The Armchair Economist
A Serialized Rags & Riches Story

The Armchair Economist is a retired, reclusive multi–trillionaire who lives in an abandoned Midwest farm to dodge his substantial following. Investors everywhere are still awaiting his definitive sentiments on the New Economy, among other critical issues. Many experts believe, in fact, that his reticence explains the ongoing lack of leadership in the markets. Decide for yourself after reading his story.

 

Episode #5: "2 Brandy Snifters"

Although the last installment took us to his alleged farm–hideaway, the only clue to the Armchair Economist's whereabouts was a note taped to the door that read, "Off to Big Apple for brandy. Back soon. Feed cats."

Two clandestine devotees have snuck into the exclusive Rob Roy Club in midtown Manhattan, whereupon they await the after–dinner remarks by "Special Guest TBA."Their gamble pays off. Their recorders flip on.

Following is a transcription of that speech, as delivered to the Rob Roy Club Annual Meeting, fall 2000, when the Armchair Economist indeed turned out to be the "Special Guest."

My Fellow Investors,

I bring before you tonight not one, but two, snifters of fine brandy. One is half–empty. The other is half–full. I shall drink from the half–empty glass first.

(Takes long sniff and sip, then savors the moment before bellowing...)

 

The half–empty glass...

Have we all gone mad? Has our "attention span" turned into "attention spam?" Are we not more jittery than a newly minted webhead millionaire who can't find a decent place to park his Lexxus when he urgently needs a halfcafdoubleskinnylatte?

Alas, just pondering the daily dollar pump–ups and pillage makes my heart pound. It's enough to send us one by one to Dr. Koop––or rather, to drkoop.com, before THAT venture flies the coop for the last time.

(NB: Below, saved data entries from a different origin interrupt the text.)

(* ===== verification/Portal.v ===== *)
(** * verification_portal: the six-link verification pipeline

    Models [eml_parser.py], [tsa_verify.py], [models.py] and [verify_pipeline.py].
    [run_verification] is split at the source's six numbered steps, each of which adds one link.
    Python's MIME parser is the interface [EmailLib]; the registry is read at three times (agent
    key, agent record, user key), and the evidence store, which may load and cache a persisted
    record, is threaded.  An exception that a step does not catch ends the run.

    The theorems: a trace has exactly the six links in order, and is valid only if every link
    passed; a valid trace proves the agent's and the user's signatures, the identity binding and
    every commitment of the proof against the live evidence; two ledgers that verify against the
    same proof have the same contents, so that tampering is detected; and the branch on which an
    uploaded artifact without captured evidence escapes as an exception. *)

From S2P Require Import Prelude PyStr Base64 Json JsonText PyTime Crypto Instances Ledger Merkle Sql Verifier.
From S2P Require Import Registry Poi AgentBase Executor Tsa Evidence.

#[local] Open Scope Z_scope.

(** ** Interface: the MIME parser *)

(** [get_content()] of a part: text, or bytes ([None]). *)
Record Message := mkMessage {
  msg_get : string -> option string;
  msg_is_multipart : bool;
  msg_plain_part : option (result (option string));
  msg_content : result (option string);
}.

Class EmailLib := { parsebytes : bytes -> result Message }.

(** ** models.py *)

Record LinkResult := mkLinkResult {
  lr_link_name : string;
  lr_passed : bool;
  lr_status : string;
  lr_detail : string;
}.

Definition link_passed (name detail : string) : LinkResult := mkLinkResult name true "passed" detail.
Definition link_failed (name detail : string) : LinkResult := mkLinkResult name false "failed" detail.

(** [passed=ok, status="passed" if ok else "failed"]. *)
Definition link_of (name : string) (ok : bool) (detail : string) : LinkResult :=
  mkLinkResult name ok (if ok then "passed" else "failed") detail.

Record MerkleNodeView := mkMerkleNodeView { mn_hash : string; mn_entry_id : option Z; mn_duplicated : bool }.

Record MerkleLevelView := mkMerkleLevelView { ml_level : nat; ml_label : string; ml_nodes : list MerkleNodeView }.

Record MerkleTreeView := mkMerkleTreeView {
  mv_root : string;
  mv_signed_root : option string;
  mv_root_matches_signed : option bool;
  mv_leaf_count : nat;
  mv_proof_entry_id : option Z;
  mv_proof_valid : option bool;
  mv_levels : list MerkleLevelView;
}.

Record VerificationTrace := mkVerificationTrace {
  vt_action_id : option string;
  vt_agent_type : option string;
  vt_agent_id : option string;
  vt_action_type : option string;
  vt_policy_decision : option string;
  vt_overall_valid : bool;
  vt_links : list LinkResult;
  vt_timestamp_verified : bool;
  vt_merkle_tree : option MerkleTreeView;
}.

(** [except Exception]. *)
Definition catch_all {A} (m : result A) (h : exn -> result A) : result A := try_except m [Exception] h.

(** ** eml_parser.py *)

Section Eml.
Context `{EmailLib}.

(** [s[:-n]]. *)
Definition drop_end (n : nat) (s : string) : string := substring 0 (String.length s - n) s.

Definition crlf : string := String (chr 13) (String (chr 10) EmptyString).
Definition lf : string := String (chr 10) EmptyString.

Definition strip_ending (body : option string) : result string :=
  match body with
  | None => raise TypeError "endswith first arg must be bytes or a tuple of bytes, not str"
  | Some body =>
      Ok (if str_endswith crlf body then drop_end 2 body
          else if str_endswith lf body then drop_end 1 body else body)
  end.

Definition body_from_message (message : Message) : result string :=
  if msg_is_multipart message then
    match msg_plain_part message with
    | None => Ok EmptyString
    | Some content => body ← content; strip_ending body
    end
  else body ← msg_content message; strip_ending body.

Definition parse_eml (file_bytes : bytes) : result dict :=
  message ← parsebytes file_bytes;
  let to := default EmptyString (msg_get message "To") in
  let subject := default EmptyString (msg_get message "Subject") in
  body ← body_from_message message;
  Ok [("action_id", match msg_get message "Message-ID" with
                    | Some i => if truthy_str i then JStr i else JNull | None => JNull end);
      ("to", JStr to); ("subject", JStr subject); ("body", JStr body);
      ("poi_header", opt_str (msg_get message "X-AoR-Proof-of-Intent"));
      ("signature_header", opt_str (msg_get message "X-AoR-Signature"));
      ("agent_cert_header", opt_str (msg_get message "X-AoR-Agent-Cert"));
      ("action_payload", JObj [("to", JStr to); ("subject", JStr subject); ("body", JStr body)])].

End Eml.

(** ** tsa_verify.py *)

Record TimestampAnchorResult := mkTimestampAnchorResult { ta_verified : bool; ta_pending : bool; ta_detail : string }.

Section PortalTsa.
Context `{Hashlib, Rfc3161}.

(** [config] is what [load_tsa_config] answers, [download] the exchange with the authority. *)
Definition portal_verify_timestamp_token (config : result TSAConfig) (download : TSAConfig -> result bytes)
    (timestamp_token : option bytes) (ledger_root : bytes) : result TimestampAnchorResult :=
  match timestamp_token with
  | None => Ok (mkTimestampAnchorResult false true "pending: no RFC 3161 timestamp token recorded")
  | Some token =>
      match (c ← config; cert ← fetch_pinned_root_certificate c (download c);
             verify_timestamp_token token ledger_root (CertObject cert)) with
      | Raise e =>
          if catches [Exception] e
          then Ok (mkTimestampAnchorResult false false ("RFC 3161 verification unavailable: " +:+ exn_msg e))
          else Raise e
      | Ok verification =>
          if negb (tv_verified verification) then Ok (mkTimestampAnchorResult false false (tv_detail verification))
          else
            match tv_gen_time verification with
            | None => raise AssertionError EmptyString
            | Some t => Ok (mkTimestampAnchorResult true false ("verified, anchored at " +:+ isoformat_utc t))
            end
      end
  end.

End PortalTsa.

(** ** verify_pipeline.py *)

Section Pipeline.
Context `{Hashlib, Rfc8785, Cryptography}.

Definition portal_load_public_key (key_bytes : bytes) : result pyobj :=
  load_key_bytes None "unsupported registered public key" key_bytes.

(** The loop of [_recomputed_entries] from a given [previous]. *)
Fixpoint recompute_from (previous : bytes) (entries : list LedgerEntry) : result (list LedgerEntry) :=
  match entries with
  | [] => Ok []
  | entry :: rest =>
      leaf_hash ← compute_leaf_hash (content entry) previous;
      recomputed ← recompute_from leaf_hash rest;
      Ok (mkLedgerEntry (entry_id entry) (entry_type entry) (content entry) (timestamp entry) previous leaf_hash
          :: recomputed)
  end.

Definition recomputed_entries (entries : list LedgerEntry) : result (list LedgerEntry) := recompute_from [] entries.

Definition unavailable (link_name detail : string) : LinkResult := mkLinkResult link_name false "unavailable" detail.

(** [index == duplicate_index] and [entry_ids[min(index, len(entry_ids) - 1)]]. *)
Definition node_views (leaves : bool) (entry_ids : list Z) (display_hashes : list bytes) (duplicate_index : option nat)
    : list MerkleNodeView :=
  imap (fun index digest =>
          mkMerkleNodeView (hex digest)
            (if leaves then entry_ids !! Nat.min index (length entry_ids - 1) else None)
            (bool_decide (Some index = duplicate_index))) display_hashes.

Definition level_view (count : nat) (entry_ids : list Z) (level_index : nat) (hashes : list bytes) : MerkleLevelView :=
  let odd := (level_index <? count - 1)%nat && Nat.odd (length hashes) in
  let display_hashes := if odd then hashes ++ match last hashes with Some h => [h] | None => [] end else hashes in
  mkMerkleLevelView level_index
    (if (level_index =? 0)%nat then "Leaves"
     else if (level_index =? count - 1)%nat then "Root" else "Level " +:+ str_of_int (Z.of_nat level_index))
    (node_views (level_index =? 0)%nat entry_ids display_hashes (if odd then Some (length hashes) else None)).

Definition merkle_tree_view (tree : MerkleTree) (entries : list LedgerEntry) (signed_root : option string)
    (proof_entry_id : option Z) (proof_valid : option bool) : result MerkleTreeView :=
  r ← root tree;
  let tree_levels := levels tree in
  Ok (mkMerkleTreeView (hex r) signed_root
        (match signed_root with
         | Some s => if truthy_str s then Some (bool_decide (hex r = s)) else None | None => None end)
        (length entries) proof_entry_id proof_valid
        (imap (level_view (length tree_levels) (entry_id <$> entries)) tree_levels)).

(** *** Step 1: extraction *)

Record Extraction := mkExtraction {
  xt_evidence : option ActionEvidence;
  xt_action_id : option string;
  xt_parsed : dict;
  xt_poi : option ProofOfIntent;
  xt_link : LinkResult;
}.

Definition truthy_opt (o : option string) : bool := match o with Some s => truthy_str s | None => false end.

(** [parsed.get("action_id")] of a parsed message. *)
Definition parsed_str (k : string) (parsed : dict) : option string :=
  match dict_get k parsed with Some (JStr s) => Some s | _ => None end.

Context `{EmailLib, EnvelopeModel, PoiModel} {P : Type} `{!EvidencePersistence P}.

(** [if action_id: evidence = store.get(action_id)]. *)
Definition lookup_evidence (s : EvidenceState P) (action_id : option string) (evidence : option ActionEvidence)
    : EvidenceState P * result (option ActionEvidence) :=
  match action_id with
  | Some id => if truthy_str id then evidence_get s id else (s, Ok evidence)
  | None => (s, Ok evidence)
  end.

(** The upload parsed, or the failed link. *)
Definition parse_upload (eml_bytes : option bytes) : result (dict * option LinkResult) :=
  match eml_bytes with
  | None => Ok ([], None)
  | Some b =>
      catch_all (parsed ← parse_eml b; Ok (parsed, None))
        (fun e => Ok ([], Some (link_failed "poi_extraction" ("invalid .eml: " +:+ exn_msg e))))
  end.

(** The stored artifact parsed, when there is no upload. *)
Definition parse_stored (eml_bytes : option bytes) (evidence : option ActionEvidence) (parsed : dict)
    (link : option LinkResult) : result (dict * option LinkResult) :=
  match eml_bytes, evidence with
  | None, Some ev =>
      match ev_eml_bytes ev with
      | Some b =>
          catch_all (parsed ← parse_eml b; Ok (parsed, link))
            (fun e => Ok (parsed, Some (link_failed "poi_extraction" ("stored .eml is invalid: " +:+ exn_msg e))))
      | None => Ok (parsed, link)
      end
  | _, _ => Ok (parsed, link)
  end.

(** The proof, from the structured evidence or from the header. *)
Definition find_poi (eml_bytes : option bytes) (evidence : option ActionEvidence) (parsed : dict)
    (link : option LinkResult) : result (dict * option ProofOfIntent * LinkResult) :=
  match link with
  | Some l => Ok (parsed, None, l)
  | None =>
      match eml_bytes, evidence ≫= ev_poi with
      | None, Some poi =>
          let parsed := match evidence ≫= ev_action_payload with
                        | Some d => dict_set "action_payload" (JObj d) parsed | None => parsed end in
          Ok (parsed, Some poi, link_passed "poi_extraction" "signed PoI loaded from structured action evidence")
      | _, _ =>
          match parsed_str "poi_header" parsed with
          | Some header =>
              if truthy_str header then
                catch_all
                  (poi ← decode_poi_header header;
                   Ok (parsed, Some poi, link_passed "poi_extraction" "signed PoI decoded from email header"))
                  (fun e => Ok (parsed, None, link_failed "poi_extraction" ("malformed PoI header: " +:+ exn_msg e)))
              else Ok (parsed, None, link_failed "poi_extraction" "X-AoR-Proof-of-Intent header is missing")
          | None => Ok (parsed, None, link_failed "poi_extraction" "X-AoR-Proof-of-Intent header is missing")
          end
      end
  end.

Let us face the music and the mirror and say it: Trees don't grow to the skies. Skies fall. Bubbles burst. And fear grows relentlessly just under the thin skin on the face of greed. The days of triple–digit, dart–throw payoffs are over––and we must contemplate––nay! hope for!––historical averages instead of hysterical indulgences.

Oh sure, we'll occasionally get to breathe in airs that smell suspiciously like late–nineteens spirit. But it won't be as intoxicating. We sold off the innocence. The euphoria. And the original, "new–era" recipe. (Long pause, sip from snifter.) It WAS fun while it lasted, though, wasn't it? (A few cheers arise above the dead silence.)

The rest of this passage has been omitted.